Statistical analyses were performed using SPSS 13.0. Differences between the groups were assessed using either a 2-sample t test for 2 groups or a 1-way Analysis of Variance and subsequent Student-Newman-Keuls test for more than 2 groups. The viral loads data were transformed into log10 before analysis, and the mRNA copies of hA3G, A3B, and A3F were calculated as copies per 100,000 copies of GAPDH mRNA and then log transformed (base e) for statistical analysis. The means and standard deviations were used for comparison. Correlation between 2 quantitative variances was determined using the Pearson correlation coefficient. A P value of <0.05 was considered statistically significant.
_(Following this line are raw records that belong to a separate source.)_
Definition hex32 (x : Z) : string := Py.hex_fixed 8 (Z.to_N x).

Definition hexdigest (msg : list Z) : string :=
  let s := digest_state msg in
  hex32 (ha s) ++ hex32 (hb s) ++ hex32 (hc s) ++ hex32 (hd s) ++
  hex32 (he s) ++ hex32 (hf s) ++ hex32 (hg s) ++ hex32 (hh s).

End Sha256.

(** [s.encode()]: UTF-8, two bytes for the code points from 128 to 255. *)
Definition utf8_char (c : ascii) : list Z :=
  let n := Z.of_N (N_of_ascii c) in
  if n <? 128 then [n]
  else [Z.lor 192 (Z.shiftr n 6); Z.lor 128 (Z.land n 63)].

Fixpoint encode (s : string) : list Z :=
  match s with
  | EmptyString => []
  | String c s' => utf8_char c ++ encode s'
  end.

(** ** [apps/core/idempotency.py] *)

Module Idempotency.
Import Py.

(** Cache TTL for idempotency keys (24 hours). *)
Definition IDEMPOTENCY_TTL : Z := 86400.

(** Header name for the idempotency key. *)
Definition IDEMPOTENCY_HEADER : string := "HTTP_X_IDEMPOTENCY_KEY".
Definition IDEMPOTENCY_HEADER_NAME : string := "X-Idempotency-Key".

Definition HTTP_409_CONFLICT : Z := 409.

(** [request.user]: the anonymous user, or a user row with its UUID. *)
Inductive User : Type :=
| AnonymousUser
| AuthenticatedUser (id : N).

Definition is_authenticated (u : User) : bool :=
  match u with
  | AnonymousUser => false
  | AuthenticatedUser _ => true
  end.

(** [str(uuid)]: thirty-two hexadecimal digits in groups of 8-4-4-4-12. *)
Definition uuid_str (id : N) : string :=
  let h := hex_fixed 32 id in
  substring 0 8 h ++ "-" ++ substring 8 4 h ++ "-" ++ substring 12 4 h ++ "-" ++
  substring 16 4 h ++ "-" ++ substring 20 12 h.

(** [str(user.id)]; the anonymous user's [id] is [None]. *)
Definition user_id_str (u : User) : string :=
  match u with
  | AnonymousUser => "None"
  | AuthenticatedUser id => uuid_str id
  end.

(** The parts of a request the gateway reads, and [META] with every header
    and server variable. *)
Record Request : Type := mkRequest {
  method : string;
  path : string;
  data : py_value;
  user : User;
  META : gmap string string
}.

Record Response : Type := mkResponse {
  resp_data : py_value;
  status_code : Z;
  headers : gmap string string
}.

(** [Response(data, status=status)] *)
Definition new_response (d : py_value) (status : Z) : Response :=
  mkResponse d status ∅.

(** [response[name] = value] *)
Definition set_header (name value : string) (r : Response) : Response :=
  mkResponse (resp_data r) (status_code r) (<[name := value]> (headers r)).

(** What this module keeps in the cache: the dictionary
    [{"data": response_data, "status": status_code}] of a stored response,
    and the text of a fingerprint.  The other entries of the shared cache
    (under [user:], [post:], [feed:], ...) are never read here. *)
Inductive cached : Type :=
| CachedResponse (response_data : py_value) (status_code : Z)
| CachedStr (s : string).

(** The cache: every key with its value and the timeout it was set with.
    Expiry is the backend's; a lookup here is one inside the timeout. *)
Abbreviation Cache := (gmap string (cached * Z)).

(** [cache.set(key, value, timeout)] *)
Definition cache_set (key : string) (value : cached) (timeout : Z) (c : Cache) : Cache :=
  <[key := (value, timeout)]> c.

(** [cache.get(key)]; Python's [None] for a key that is not there. *)
Definition cache_get (key : string) (c : Cache) : option cached :=
  fst <$> c !! key.

(** [bool(v)] of what [cache.get] gave: [None] and the empty text are
    false, a dictionary with its two keys is true. *)
Definition truthy_opt (v : option cached) : bool :=
  match v with
  | None => false
  | Some (CachedResponse _ _) => true
  | Some (CachedStr s) => negb (String.eqb s "")
  end.
(** * ClusterSourceSimulations: overlap simulator and current integrator

    Shallow embedding of the two scripts of the repository:

    - [ParticleOverlap/overlaparea.py]: the per-trial kernel (lines 41-178):
      heights [Z], the copy-pasted relaxation sweeps, the area-loss
      accounting and the coverage [Ratio];
    - [CurrentIntegration/STM312currentintegration.py]: the class
      [IntegrateCurrent] (constructor, the two coverage conversions and
      [integrate]).

    numpy's float64 values are idealised as real numbers ([R]); the integer
    array [Z] of the overlap script is a list of integers ([Z] of Rocq).
    The particle count [N], the literal 2000 of the script, is a parameter.
    The constructor of [IntegrateCurrent] is the one place where the floats
    keep their special values: [float] accepts ['inf'] and ['nan'] and the
    constructor stores them, and squaring a radius raises [OverflowError]
    beyond the largest double; the object it returns has numbers of type
    [pyfloat].  The conversions and [integrate] are modelled on objects
    whose numbers are finite.

    Line 16 of [overlaparea.py] is the bare name [test], on which the script
    stops with a [NameError] when run as it is; the kernel embedded here is
    what the trials do once execution gets past that line.  The [print] of
    line 156 and the plotting are left out.  *)

From Stdlib Require Import String Ascii.
From Stdlib Require Import Reals Lra Lia ZArith List Bool Arith.
From Stdlib Require Import Sorted Machin.
Import ListNotations.
(* ===== verification/_CoqProject ===== *)
-Q . S2P
Prelude.v
PyStr.v
PyVal.v
PyNum.v
FteTypes.v
FteState.v
FteFailures.v
SplitAssigner.v
ArbitraryAssigner.v
ArbitraryProofs.v
HashAssigner.v
Exchange.v
ExchangeProofs.v
OutputBuffers.v
Descriptor.v
DescriptorProofs.v
DescriptorStorage.v
StorageProofs.v
Partition.v
PartitionProofs.v
Execution.v
ExecutionCommands.v
ExecutionInv.v
ExecutionProofs.v
ExecutionTheorems.v
ExecutionOutcomes.v
Scheduler.v
SchedulerControl.v
SchedulerProofs.v
SchedulerTheorems.v
ControlTheorems.v
AdmissionLedger.v
SubmissionWindow.v
UdfAdmission.v
SlotPoolProofs.v
TaskAdmissionProofs.v
WorkerTask.v
WorkerManager.v
WorkerDemo.v
WorkerProofs.v
WorkerTheorems.v
WorkerStatus.v
WorkerWakeups.v
WorkerMirror.v
QueryGraph.v
GraphProofs.v
GraphTheorems.v
ResourceState.v
ResourceReach.v
ResourcePlacement.v
ResourceManager.v
ResourceBooks.v
ResourceSteps.v
ResourceInv.v
ResourceCalls.v
ResourceGrants.v
ResourceErrors.v
ResourceLimits.v
ResourceHistories.v
ResourceStart.v
ResourceCancel.v
ResourceSearch.v
ResourceTheorems.v
ClusterCoordinator.v
ClusterBooks.v
ClusterSteps.v
ClusterCalls.v
ClusterTheorems.v
WorkerPressure.v
FragmentPlacement.v
PlacementManager.v
PlacementBooks.v
PlacementMemory.v
PlacementFutures.v
PlacementLeases.v
ResourceAuthority.v
PlacementTheorems.v
ExchangeSelectors.v
SelectorTheorems.v
Findings.v
Lemma wp_bind {A B} (m : ST S A) (k : A -> ST S B) Q s :
  wp m (fun a => wp (k a) Q E) E s -> wp (sbind m k) Q E s.
Proof. unfold wp, sbind. by destruct (m s) as [[a|e] s1]. Qed.
Lemma wp_ret {A} (a : A) (Q : A -> S -> Prop) s : Q a s -> wp (sret a) Q E s.
Proof. done. Qed.
Lemma wp_raise {A} e (Q : A -> S -> Prop) s : E e s -> wp (sraise e) Q E s.
Proof. done. Qed.
Lemma wp_get (Q : S -> S -> Prop) s : Q s s -> wp sget Q E s.
Proof. done. Qed.
Lemma wp_gets {A} (f : S -> A) (Q : A -> S -> Prop) s : Q (f s) s -> wp (sgets f) Q E s.
Proof. done. Qed.
Lemma wp_modify f (Q : unit -> S -> Prop) s : Q tt (f s) -> wp (smodify f) Q E s.
Proof. done. Qed.
Lemma wp_lift {A} (m : result A) (Q : A -> S -> Prop) s :
  (forall a, m = Ok a -> Q a s) -> (forall e, m = Raise e -> E e s) -> wp (slift m) Q E s.
Proof. unfold wp, slift. destruct m; auto. Qed.
Lemma wp_raise_if b e (Q : unit -> S -> Prop) s :
  (b = false -> Q tt s) -> (b = true -> E e s) -> wp (sraise_if b e) Q E s.
Proof. unfold wp, sraise_if, slift, raise_if. destruct b; auto. Qed.
Lemma wp_mono {A} (m : ST S A) (Q Q' : A -> S -> Prop) (E' : exn -> S -> Prop) s :
  wp m Q E s -> (forall a s', Q a s' -> Q' a s') -> (forall e s', E e s' -> E' e s') -> wp m Q' E' s.
Proof. unfold wp. destruct (m s) as [[a|e] s1]; auto. Qed.
Lemma wp_fold {A B} (I : B -> S -> Prop) (l : list A) (body : B -> A -> ST S B) b s :
  (forall b x s, x ∈ l -> I b s -> wp (body b x) I E s) -> I b s -> wp (sfold l body b) I E s.
Proof.
  intros Hb. revert b s. induction l as [|x l IH]; intros b s Hi; simpl; [by apply wp_ret|].
  apply wp_bind. eapply wp_mono; [apply Hb; [by left|done]| |done].
  intros b' s' Hi'. apply IH; [|done]. intros. apply Hb; [by right|done].
Qed.
Lemma wp_for {A} (I : S -> Prop) (l : list A) (body : A -> ST S unit) s :
  (forall x s, x ∈ l -> I s -> wp (body x) (fun _ => I) E s) -> I s -> wp (sfor l body) (fun _ => I) E s.
Proof.
  intros Hb. revert s. induction l as [|x l IH]; intros s Hi; simpl; [by apply wp_ret|].
  apply wp_bind. eapply wp_mono; [apply Hb; [by left|done]| |done].
  intros ? s' Hi'. apply IH; [|done]. intros. apply Hb; [by right|done].
Qed.
Lemma wp_catch {A} (m : ST S A) p h (Q : A -> S -> Prop) s :
  wp m Q (fun e s' => if p e : bool then wp (h e) Q E s' else E e s') s -> wp (scatch m p h) Q E s.
Proof.
  unfold wp, scatch. destruct (m s) as [[a|e] s1]; [done|]. by destruct (p e).
Qed.
Lemma wp_finally {A} (m : ST S A) f (Q : A -> S -> Prop) s :
  wp m (fun a s' => Q a (f s')) (fun e s' => E e (f s')) s -> wp (sfinally m f) Q E s.
Proof. unfold wp, sfinally. by destruct (m s) as [[a|e] s1]. Qed.
Lemma wp_try_finally {A} (m : ST S A) f (Q : A -> S -> Prop) s :
  wp m (fun a => wp f (fun _ => Q a) E) (fun e => wp f (fun _ => E e) E) s -> wp (stry_finally m f) Q E s.
Proof.
  unfold wp, stry_finally. destruct (m s) as [[a|e] s1]; by destruct (f s1) as [[?|?] s2].
Qed.
Lemma wp_use {A} (m : ST S A) (Q : A -> S -> Prop) s a s' :
  wp m Q E s -> m s = (Ok a, s') -> Q a s'.
Proof. unfold wp. intros H Hm. by rewrite Hm in H. Qed.
End WP.

Lemma wp_zoom {S T A} (get : S -> T) (put : T -> S -> S) (m : ST T A) (Q : A -> S -> Prop) E s :
  wp m (fun a t => Q a (put t s)) (fun e t => E e (put t s)) (get s) -> wp (szoom get put m) Q E s.
Proof. unfold wp, szoom. by destruct (m (get s)) as [[a|e] t]. Qed.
Forty-six HIV-infected patients consisting of 18 SP, 19 AS; 9 AIDS; and 17 HIV-uninfected healthy controls were investigated in our study (Table 1). Analysis of hA3G, hA3B, and hA3F levels revealed significant differences between HIV(+) and HIV(−) subjects in terms of hA3G (t = −4.887, P < 0.001) and hA3B (t = −2.168, P = 0.045) levels but not for hA3F (t = −1.666, P = 0.109). The results showed that expression levels of hA3G were higher in SP than in AS or AIDS (P < 0.05 ), that hA3B levels were higher in SP than in AIDS (P < 0.05), and that hA3B levels in AS were also higher than in AIDS (P < 0.05 ). Regarding different mRNA levels among the APOBEC proteins in HIV-infected subjects, hA3B expression levels were found to be significantly lower than those of hA3F and hA3G (P < 0.001), whereas there was no statistically significant difference between the levels of expression of hA3F and hA3G (Table 2).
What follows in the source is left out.